Moderne Systeme der künstlichen Intelligenz verlassen sich auf die Multiplikation von Eingabedaten mit erlernten Gewichten und führen Milliarden von Operationen durch, um Antworten oder Empfehlungen zu generieren. Lizy K. John, Professorin für Elektrotechnik und Computertechnik an der University of Texas in Austin, vertritt die Ansicht, dass dieser Ansatz mehr Aufwand erfordert, als zur Lösung der Aufgaben notwendig wäre.

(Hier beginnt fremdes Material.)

(** * oauthlib.oauth2.draft25.grant_types: the authorization-grant logic

    A shallow embedding of [oauthlib/oauth2/draft25/grant_types.py]: the
    shared request validator of [AuthorizationBase] and the response
    assembly of [AuthorizationCodeGrant] and [ImplicitGrant].

    Python objects are mutable and the hooks of a grant class are
    overridden by the storage backend, so the embedding is a small
    state-and-exception monad over a store that holds the request object,
    the attributes the grant instance sets on itself, the backend's own
    state, the supply of generated tokens and a log of every hook call. *)

From stdpp Require Import base option list strings gmap fin_maps.
From Stdlib Require Import ZArith String.

Local Open Scope string_scope.
Local Open Scope Z_scope.

(** ** Python values *)

(** The values that end up in a grant, a token or an error: unicode
    strings, integers and [None]. *)
Inductive Value : Type :=
| VStr (s : string)
| VInt (n : Z)
| VNone.

#[global] Instance Value_eq_dec : EqDecision Value.
Proof. solve_decision. Defined.

(** A Python [dict] with unicode keys. *)
Abbreviation Dict := (gmap string Value).

(** [d.items()]: the (key, value) pairs of a dict, in the dict's order. *)
Definition items (d : Dict) : list (string * Value) := map_to_list d.

(** An attribute that holds a string or [None], read as a value. *)
Definition to_value (o : option string) : Value :=
  match o with
  | Some s => VStr s
  | None => VNone
  end.

(** Truth value testing, [if x:] and [not x]: [None], the empty string and
    the empty list are false, everything else is true. *)
Class Truthy (A : Type) := truthy : A -> bool.

#[global] Instance truthy_string : Truthy string :=
  fun s => match s with EmptyString => false | String _ _ => true end.

#[global] Instance truthy_list {A} : Truthy (list A) :=
  fun l => match l with [] => false | _ :: _ => true end.

#[global] Instance truthy_option {A} `{Truthy A} : Truthy (option A) :=
  fun o => match o with Some a => truthy a | None => false end.

(** [' '.join(scopes)] *)
Definition join (sep : string) (l : list string) : string :=
  String.concat sep l.

(** ** errors *)

Module errors.

(** Modelled from the spec: the module [errors] (imported by
    grant_types.py, its source is not part of this file).  A closed set
    of error kinds, each with a machine-readable code, an optional
    description and the optional state of the client. *)
Inductive Kind : Type :=
| InvalidRequest
| UnauthorizedClient
| UnsupportedResponseType
| InvalidScope
| AccessDenied
| UnsupportedGrantType
| InvalidGrant.

#[global] Instance Kind_eq_dec : EqDecision Kind.
Proof. solve_decision. Defined.

(** Modelled from the spec: the class [OAuth2Error] of the module
    [errors], an error with its kind, optional description and optional
    state. *)
Record OAuth2Error : Type := mkError {
  kind : Kind;
  description : option string;
  state : option string
}.

(** Modelled from the spec: the code of each kind of the module [errors],
    as it appears in [error=unauthorized_client]. *)
Definition error (k : Kind) : string :=
  match k with
  | InvalidRequest => "invalid_request"
  | UnauthorizedClient => "unauthorized_client"
  | UnsupportedResponseType => "unsupported_response_type"
  | InvalidScope => "invalid_scope"
  | AccessDenied => "access_denied"
  | UnsupportedGrantType => "unsupported_grant_type"
  | InvalidGrant => "invalid_grant"
  end.

(** Modelled from the spec: the error classes of the module [errors], with
    the keyword arguments grant_types.py passes to them. *)
Definition InvalidRequestError (state description : option string) :=
  mkError InvalidRequest description state.
Definition UnauthorizedClientError (state : option string) :=
  mkError UnauthorizedClient None state.
Definition UnsupportedResponseTypeError (state : option string) :=
  mkError UnsupportedResponseType None state.
Definition InvalidScopeError (state : option string) :=
  mkError InvalidScope None state.
Definition AccessDeniedError (state : option string) :=
  mkError AccessDenied None state.
Definition UnsupportedGrantTypeError :=
  mkError UnsupportedGrantType None None.
Definition InvalidGrantError :=
  mkError InvalidGrant None None.

(** Modelled from the spec: an optional field of an error, as zero or one
    pair of its redirect form. *)
Definition pair_of (key : string) (o : option string)
  : list (string * Value) :=
  match o with
  | Some s => [(key, VStr s)]
  | None => []
  end.

(** Modelled from the spec: the property [twotuples] of the module
    [errors], the redirect form of an error: the ordered pairs
    [("error", code), ("state", state)?, ...]. *)
Definition twotuples (e : OAuth2Error) : list (string * Value) :=
  ("error", VStr (error (kind e)))
    :: pair_of "state" (state e)
    ++ pair_of "error_description" (description e).

(** Modelled from the spec: an optional field of an error in its JSON
    object. *)
Definition with_field (key : string) (o : option string) (d : Dict)
  : Dict :=
  match o with
  | Some s => <[key := VStr s]> d
  | None => d
  end.

(** Modelled from the spec: the property [json] of the module [errors],
    the body form of an error: the JSON object
    [{"error": code, "error_description"?: ..., "state"?: ...}]. *)
Definition json (e : OAuth2Error) : Dict :=
  with_field "state" (state e)
    (with_field "error_description" (description e)
       {["error" := VStr (error (kind e))]}).

End errors.

(** ** oauthlib.common *)

Module common.

(** Modelled from the spec: what [add_params_to_uri] of [oauthlib.common]
    returns, a redirection: the URI it goes to, and the pairs that were
    appended to its query and to its fragment. *)
Record Redirect : Type := mkRedirect {
  target : option string;
  query : list (string * Value);
  fragment : list (string * Value)
}.

(** Modelled from the spec: [add_params_to_uri] of [oauthlib.common]
    (imported by grant_types.py, its source is not part of this file)
    appends the pairs to the URI as query parameters or, with
    [fragment=True], as fragment parameters.  The URI is the attribute
    [request.redirect_uri] as it is, a string or [None]. *)
Definition add_params_to_uri (uri : option string)
    (params : list (string * Value)) (fragment : bool) : Redirect :=
  if fragment
  then mkRedirect uri [] params
  else mkRedirect uri params [].

End common.

(** ** The request object *)

(** The attributes of a request that grant_types.py reads or writes.  An
    attribute that is not set is [None]. *)
Record Request : Type := mkRequest {
  client_id : option string;
  response_type : option string;
  redirect_uri : option string;
  scopes : option (list string);
  state : option string;
  grant_type : option string;
  code : option string;
  client : option string;
  params : gmap string string
}.

(** [request.scopes = v], [request.redirect_uri = v], [request.code = v] *)
Definition set_scopes (v : option (list string)) (r : Request) : Request :=
  mkRequest (client_id r) (response_type r) (redirect_uri r) v (state r)
    (grant_type r) (code r) (client r) (params r).

Definition set_redirect_uri (v : option string) (r : Request) : Request :=
  mkRequest (client_id r) (response_type r) v (scopes r) (state r)
    (grant_type r) (code r) (client r) (params r).

Definition set_code (v : option string) (r : Request) : Request :=
  mkRequest (client_id r) (response_type r) (redirect_uri r) (scopes r)
    (state r) (grant_type r) v (client r) (params r).

(** ** Hook calls *)

(** One entry of the log: the hook that was called, its arguments and what
    it returned. *)
Inductive Call : Type :=
| Called_validate_client (client : option string)
    (args : list (option string)) (result : bool)
| Called_validate_scopes (client : option string)
    (scopes : option (list string)) (result : bool)
| Called_validate_redirect_uri (client redirect_uri : option string)
    (result : bool)
| Called_get_default_redirect_uri (client : option string)
    (result : option string)
| Called_get_default_scopes (client : option string)
    (result : list string)
| Called_validate_code (client code : option string) (result : bool)
| Called_get_scopes (client code : option string) (result : list string)
| Called_save_authorization_grant (client_id : option string)
    (grant : Dict) (state : option string)
| Called_save_grant (client_id : option string) (grant : Dict)
    (state : option string)
| Called_token_handler (token result : Dict).

(** The calls of the hooks of the base class. *)
Definition of_base_class (c : Call) : bool :=
  match c with
  | Called_validate_client _ _ _
  | Called_validate_scopes _ _ _
  | Called_validate_redirect_uri _ _ _
  | Called_get_default_redirect_uri _ _
  | Called_get_default_scopes _ _ => true
  | _ => false
  end.

(** The calls of [validate_code]. *)
Definition of_validate_code (c : Call) : bool :=
  match c with
  | Called_validate_code _ _ _ => true
  | _ => false
  end.

(** ** The store and the monad *)

(** The attributes [self.grant], [self.token] and [self.scopes] that the
    methods set on the grant instance ([None] while not set). *)
Record Self : Type := mkSelf {
  self_grant : option Dict;
  self_token : option Dict;
  self_scopes : option (list string)
}.

(** What a method can read and write: the request object it was given, the
    grant instance, the state of the backend behind the hooks, the number
    of tokens generated so far and the log of hook calls. *)
Record Store (S : Type) : Type := mkStore {
  request : Request;
  self : Self;
  backend : S;
  generated : nat;
  log : list Call
}.

Arguments mkStore {S}.
Arguments request {S}.
Arguments self {S}.
Arguments backend {S}.
Arguments generated {S}.
Arguments log {S}.

(** What a method can raise: an error of the module [errors], or one of
    Python's own errors on a value that is [None] or an attribute that is
    not set. *)
Inductive Exception : Type :=
| OAuth2 (e : errors.OAuth2Error)
| TypeError
| AttributeError.

(** A method: from a store to what it returns or raises, and the store it
    leaves.  What was written before an exception stays written. *)
Definition M (S A : Type) : Type := Store S -> (Exception + A) * Store S.

Definition ret {S A} (a : A) : M S A := fun st => (inr a, st).

Definition bind {S A B} (m : M S A) (k : A -> M S B) : M S B :=
  fun st =>
    match m st with
    | (inr a, st') => k a st'
    | (inl e, st') => (inl e, st')
    end.

Definition raise {S A} (e : Exception) : M S A := fun st => (inl e, st).

(** [try: m  except errors.OAuth2Error as e: ...]: the error of the module
    [errors] that [m] raised, or what [m] returned.  Other exceptions pass
    through. *)
Definition try_except {S A} (m : M S A) : M S (errors.OAuth2Error + A) :=
  fun st =>
    match m st with
    | (inr a, st') => (inr (inr a), st')
    | (inl (OAuth2 e), st') => (inr (inl e), st')
    | (inl e, st') => (inl e, st')
    end.

Notation "'do' x <- c1 ; c2" := (bind c1 (fun x => c2))
  (at level 10, x name, c1 at level 100, c2 at level 200,
   format "'[v' 'do'  x  <-  c1 ; '/' c2 ']'").

(** [if not cond: body] *)
Definition unless {S} (cond : bool) (body : M S unit) : M S unit :=
  if cond then ret tt else body.

(** [raise e] for an error of the module [errors]. *)
Definition raise_error {S A} (e : errors.OAuth2Error) : M S A :=
  raise (OAuth2 e).

(** Reading the request as it is now, and replacing it by an updated
    one. *)
Definition the_request {S} : M S Request :=
  fun st => (inr (request st), st).

Definition update_request {S} (f : Request -> Request) : M S unit :=
  fun st =>
    (inr tt,
     mkStore (f (request st)) (self st) (backend st) (generated st)
       (log st)).

(** Reading the grant instance, and writing its attributes. *)
Definition the_self {S} : M S Self :=
  fun st => (inr (self st), st).

Definition update_self {S} (f : Self -> Self) : M S unit :=
  fun st =>
    (inr tt,
     mkStore (request st) (f (self st)) (backend st) (generated st)
       (log st)).

Definition set_self_grant (d : Dict) (o : Self) : Self :=
  mkSelf (Some d) (self_token o) (self_scopes o).

Definition set_self_token (d : Dict) (o : Self) : Self :=
  mkSelf (self_grant o) (Some d) (self_scopes o).

Definition set_self_scopes (l : list string) (o : Self) : Self :=
  mkSelf (self_grant o) (self_token o) (Some l).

In den letzten fünf Jahren hat Professorin John an einer Klasse von Modellen gearbeitet, die als gewichtslose neuronale Netze bekannt sind. Diese Arbeit zielt darauf ab, das fundamentale Prinzip der Funktionsweise neuronaler Netze zu überdenken, um eine vermutete Redundanz in den Rechenprozessen zu beseitigen.
Die Initiative der Forscherin stellt den aktuellen Industriestandard infrage, bei dem das Ausmaß der Multiplikationsoperationen als unvermeidlich angesehen wird. Der vorgeschlagene alternative Ansatz könnte theoretisch die Architektur der Modelle vereinfachen, obwohl Details der Implementierung und die vergleichende Effizienz weiterhin Gegenstand der Forschung bleiben.
redaktioneller Kommentar
Warum es wichtig ist
In naher Zukunft ist mit der Veröffentlichung technischer Details oder der Demonstration von Prototypen zu rechnen, die die Funktionsfähigkeit der Methode bestätigen. Die größte Unsicherheit besteht in der Fähigkeit solcher Netze, komplexe Aufgaben mit einer Genauigkeit zu lösen, die mit traditionellen Architekturen vergleichbar ist. Die Umsetzung der Idee wird Zeit für die Überprüfung der Hypothesen unter realen Bedingungen erfordern.